A su entender, las masacres cometidas desde el 7 de octubre por el Gobierno de Benjamin Netanyahu en Gaza, Cisjordania y Jerusalén, así como en Líbano, los más de 50 000 muertos sumados en esas agresiones, de ellos el 70 por ciento mujeres y niños, así como los más de 100 000 heridos, mutilados y lesionados por decenas de miles de toneladas de metralla y la destrucción total de ciudades completas, tampoco dibujan un verdadero infierno que sigue exterminando a pobladores palestinos.
Trump pretende ignorar el fracaso de las negociaciones planteadas por Hamás para un intercambio de prisioneros, provocado por la política de dilación de Netanyahu, que tuvo un primer paso exitoso y que los familiares de los militares y civiles aún cautivos piden en continuas manifestaciones masivas cada semana a su propio gobernante.
Netanyahu, quien no supo advertir el peligro —o que lo vio y dejó venir, según algunos analistas— se siente perdido, derrotado, porque sabe que no ha podido liquidar a Hamás, ni obtener la victoria total que prometió hace más de 14 meses después de emplear el poder destructivo equivalente a varias bombas atómicas como las lanzadas por Estados Unidos en Hiroshima. Su fracaso lo coloca ante uno o varios juicios pendientes por corrupto y otros que surgirán por incompetente.
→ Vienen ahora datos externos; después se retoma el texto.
(* ===== verification/Decimal.v ===== *)
(** * Decimal: fixed-point decimals ([strings/decimal.c])

    A decimal is kept in words of nine decimal digits, most significant first:
    [ROUND_UP(intg)] words before the point and [ROUND_UP(frac)] words behind
    it.  The file models the representation and the additive operations
    ([do_add], [do_sub], [decimal_add], [decimal_sub], [decimal_cmp],
    [decimal_is_zero], [max_decimal]).  A pointer into a word buffer is an
    index; [to] does not share its buffer with an operand.  Words ([dec1]) are
    32 bits wide; word counts are unbounded. *)
From stdpp Require Import base tactics option list numbers.
From Stdlib Require Import ZArith Lia.
From S2P Require Import Prelude.

Module Decimal.

(** ** Model: data *)

Record decimal_t := mk_decimal
  { intg : Z; frac : Z; len : Z; sign : Z; buf : list Z }.

Definition E_DEC_OK : Z := 0.
Definition E_DEC_TRUNCATED : Z := 1.
Definition E_DEC_OVERFLOW : Z := 2.
Definition E_DEC_BAD_NUM : Z := 8.

Definition DIG_PER_DEC1 : Z := 9.
Definition DIG_BASE : Z := 1000000000.
Definition DIG_MAX : Z := DIG_BASE - 1.
Definition ROUND_UP (x : Z) : Z := Z.quot (x + DIG_PER_DEC1 - 1) DIG_PER_DEC1.
Definition powers10 : list Z :=
  [1; 10; 100; 1000; 10000; 100000; 1000000; 10000000; 100000000; 1000000000].
Definition frac_max : list Z :=
  [900000000; 990000000; 999000000; 999900000; 999990000; 999999000;
   999999900; 999999990].

Definition with_buf (d : decimal_t) (m : list Z) : decimal_t :=
  mk_decimal (intg d) (frac d) (len d) (sign d) m.

(** The new [intg1], [frac1] and [error]. *)
Definition FIX_INTG_FRAC_ERROR (len intg1 frac1 : Z) : Z * Z * Z :=
  if bool_decide (intg1 + frac1 > len)
  then if bool_decide (intg1 > len) then (len, 0, E_DEC_OVERFLOW)
       else (intg1, len - intg1, E_DEC_TRUNCATED)
  else (intg1, frac1, E_DEC_OK).

(** The word stored and the new carry. *)
Definition ADD (from1 from2 carry : Z) : Z * Z :=
  let a := s32 (from1 + from2 + carry) in
  if bool_decide (a >= DIG_BASE) then (a - DIG_BASE, 1) else (a, 0).

Definition SUB (from1 from2 carry : Z) : Z * Z :=
  let a := s32 (from1 - from2 - carry) in
  if bool_decide (a < 0) then (a + DIG_BASE, 1) else (a, 0).

Definition decimal_make_zero (d : decimal_t) : option decimal_t :=
  m ← store (buf d) 0 0;
  Some (mk_decimal 1 0 (len d) 0 m).

(** [for (...; n; n--) *buf++= DIG_MAX;] *)
Definition fill_max (n p : Z) (m : list Z) : option (list Z) :=
  for_up (Z.to_nat n) p (fun k m => store m k DIG_MAX) m.

Definition max_decimal (precision frac : Z) (to : decimal_t) : option decimal_t :=
  let intpart := precision - frac in
  '(m, p) ←
    (if bool_decide (intpart <> 0)
     then
       let firstdigits := Z.rem intpart DIG_PER_DEC1 in
       '(m, p) ←
         (if bool_decide (firstdigits <> 0)
          then w ← load powers10 firstdigits;
               m ← store (buf to) 0 (w - 1);
               Some (m, 1)
          else Some (buf to, 0));
       m ← fill_max (Z.quot intpart DIG_PER_DEC1) p m;
       Some (m, p + Z.quot intpart DIG_PER_DEC1)
     else Some (buf to, 0));
  m ←
    (if bool_decide (frac <> 0)
     then
       let lastdigits := Z.rem frac DIG_PER_DEC1 in
       m ← fill_max (Z.quot frac DIG_PER_DEC1) p m;
       if bool_decide (lastdigits <> 0)
       then w ← load frac_max (lastdigits - 1);
            store m (p + Z.quot frac DIG_PER_DEC1) w
       else Some m
     else Some m);
  Some (mk_decimal intpart frac (len to) 0 m).
(* ===== verification/DecimalConv.v ===== *)
(** * DecimalConv: decimals and 64-bit integers

    [ull2dec], [ulonglong2decimal], [longlong2decimal], [decimal2ulonglong] and
    [decimal2longlong] of [strings/decimal.c]. *)
From stdpp Require Import base tactics option list numbers.
From Stdlib Require Import ZArith Lia.
From S2P Require Import Prelude Decimal.

Module DecimalConv.
Import Decimal.

(** ** Model *)

Definition ULONGLONG_MAX : Z := 2 ^ 64 - 1.
Definition LONGLONG_MAX : Z := 2 ^ 63 - 1.
Definition LONGLONG_MIN : Z := - 2 ^ 63.

(** [for (intg1=1; from >= DIG_BASE; intg1++, from/=DIG_BASE);]; two passes are
    enough for 64 bits. *)
Fixpoint count_words (fuel : nat) (intg1 from : Z) : option Z :=
  if bool_decide (from >= DIG_BASE)
  then match fuel with
       | O => None
       | S fuel => count_words fuel (intg1 + 1) (from / DIG_BASE)
       end
  else Some intg1.

(** [for (buf=to->buf+intg1; intg1; intg1--) {...}] *)
Definition store_words (intg1 from : Z) (m : list Z) : option (list Z * Z) :=
  for_up (Z.to_nat intg1) 0
    (fun k '(m, x) =>
       let y := x / DIG_BASE in
       m ← store m (intg1 - 1 - k) (s32 (u64 (x - u64 (y * DIG_BASE))));
       Some (m, y)) (m, from).

Definition ull2dec (from : Z) (to : decimal_t) : option (Z * decimal_t) :=
  intg1 ← count_words 2 1 from;
  let '(intg1, error) :=
    if bool_decide (intg1 > len to) then (len to, E_DEC_OVERFLOW) else (intg1, E_DEC_OK) in
  '(m, _) ← store_words intg1 from (buf to);
  Some (error, mk_decimal (intg1 * DIG_PER_DEC1) 0 (len to) (sign to) m).

Definition with_sign (d : decimal_t) (s : Z) : decimal_t :=
  mk_decimal (intg d) (frac d) (len d) s (buf d).

Definition ulonglong2decimal (from : Z) (to : decimal_t) : option (Z * decimal_t) :=
  ull2dec from (with_sign to 0).

Definition longlong2decimal (from : Z) (to : decimal_t) : option (Z * decimal_t) :=
  if bool_decide (from < 0) then ull2dec (u64 (s64 (- from))) (with_sign to 1)
  else ull2dec (u64 from) (with_sign to 0).

(** [for (frac=from->frac; frac > 0; frac-=DIG_PER_DEC1) if ( *buf++) return E_DEC_TRUNCATED;
    return E_DEC_OK;] *)
Definition frac_error (from : decimal_t) : option Z :=
  r ← all_zero (Z.to_nat (ROUND_UP (frac from))) (buf from) (ROUND_UP (intg from));
  Some (if bool_decide (r = 1) then E_DEC_OK else E_DEC_TRUNCATED).

(** The value stored at [to] and the error code. *)
Definition decimal2ulonglong (from : decimal_t) : option (Z * Z) :=
  if bool_decide (sign from <> 0) then Some (0, E_DEC_OVERFLOW)
  else
    r ← for_ret (Z.to_nat (ROUND_UP (intg from))) 0
      (fun k x =>
         let y := x in
         w ← load (buf from) k;
         let x := u64 (u64 (x * DIG_BASE) + u64 w) in
         if bool_decide (y > ULONGLONG_MAX / DIG_BASE) || bool_decide (x < y)
         then Some (Ret (ULONGLONG_MAX, E_DEC_OVERFLOW))
         else Some (Next x)) 0;
    match r with
    | Ret r => Some r
    | Next x => e ← frac_error from; Some (x, e)
    end.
Un acuerdo de rehenes y alto el fuego entre Israel y Hamás parecía estar cerca de concretarse a principios de este año, pero el primer ministro israelí, Benjamin Netanyahu, trabajó para sabotearlo, un hecho que ha sido ampliamente reconocido por los medios de comunicación y funcionarios israelíes.
La amenaza de Trump se produjo después de que Hamás publicó un video de Edan Alexander, un soldado israelí-estadounidense de las Fuerzas de Defensa de Israel capturado durante la rebelión armada palestina liderada por Hamás el 7 de octubre en el sur de Israel.
En el video, Alexander se dirigió a Trump y le pidió que usara su «influencia y todo el poder de los Estados Unidos para negociar nuestra libertad». Negociar, no salir a matar, reclamó el prisionero.
El pasado lunes Israel también confirmó la muerte de Omer Maxim Neutra, un comandante de tanque de las Fuerzas de Defensa de Israel nacido en Nueva York.
El ingreso e incorporación de militares estadounidenses judíos en las fuerzas armadas de Israel y su participación en las masacres de civiles borra las líneas fronterizas de Israel y Estados Unidos. Se funden en una línea invisible, pero tangible, que convierte a la Casa Blanca en el verdadero patrón en Israel, el diseñador del régimen de apartheid colonial racista impuesto mediante la ocupación militar.
Washington es cómplice y partícipe de la brutal represión cotidiana de todos los residentes en los territorios árabes ocupados desde 1967, cuando se definió los territorios de Gaza y Cisjordania como el espacio de un Estado palestino independiente y soberano, con Jerusalén Oriental como su capital.
A partir de 1978-1979 con la apertura de las negociaciones de paz entre Israel y Egipto, que concluyeron con la firma de los Acuerdos de Camp David, Washington se apropió de la gestión y solución según su interés del conflicto árabe-israelí.
Así apareció la fórmula de dos Estados, pero Estados Unidos introdujo un esquema de aplicación por etapas, que solo contribuyó a anular la legitimidad de la Organización para la Liberación de Palestina (OLP) como Movimiento independentista de un territorio ocupado ilegalmente y su derecho a recurrir a la acción armada.
Israel ha sido ejecutor del trabajo de intimidación de todas las naciones árabes en la región, mediante la agresión directa para suprimir gobiernos nacionalistas, independientes, movimientos populares y patrióticos que son descalificados, como ocurrió antes de Gaza en Líbano, Irak, Libia, Siria, Yemen, desde 1978 a la fecha.
Por eso no es extraño que Donald Trump amenace con extender y amplificar la matanza genocida del régimen sionista israelí durante los últimos 14 meses.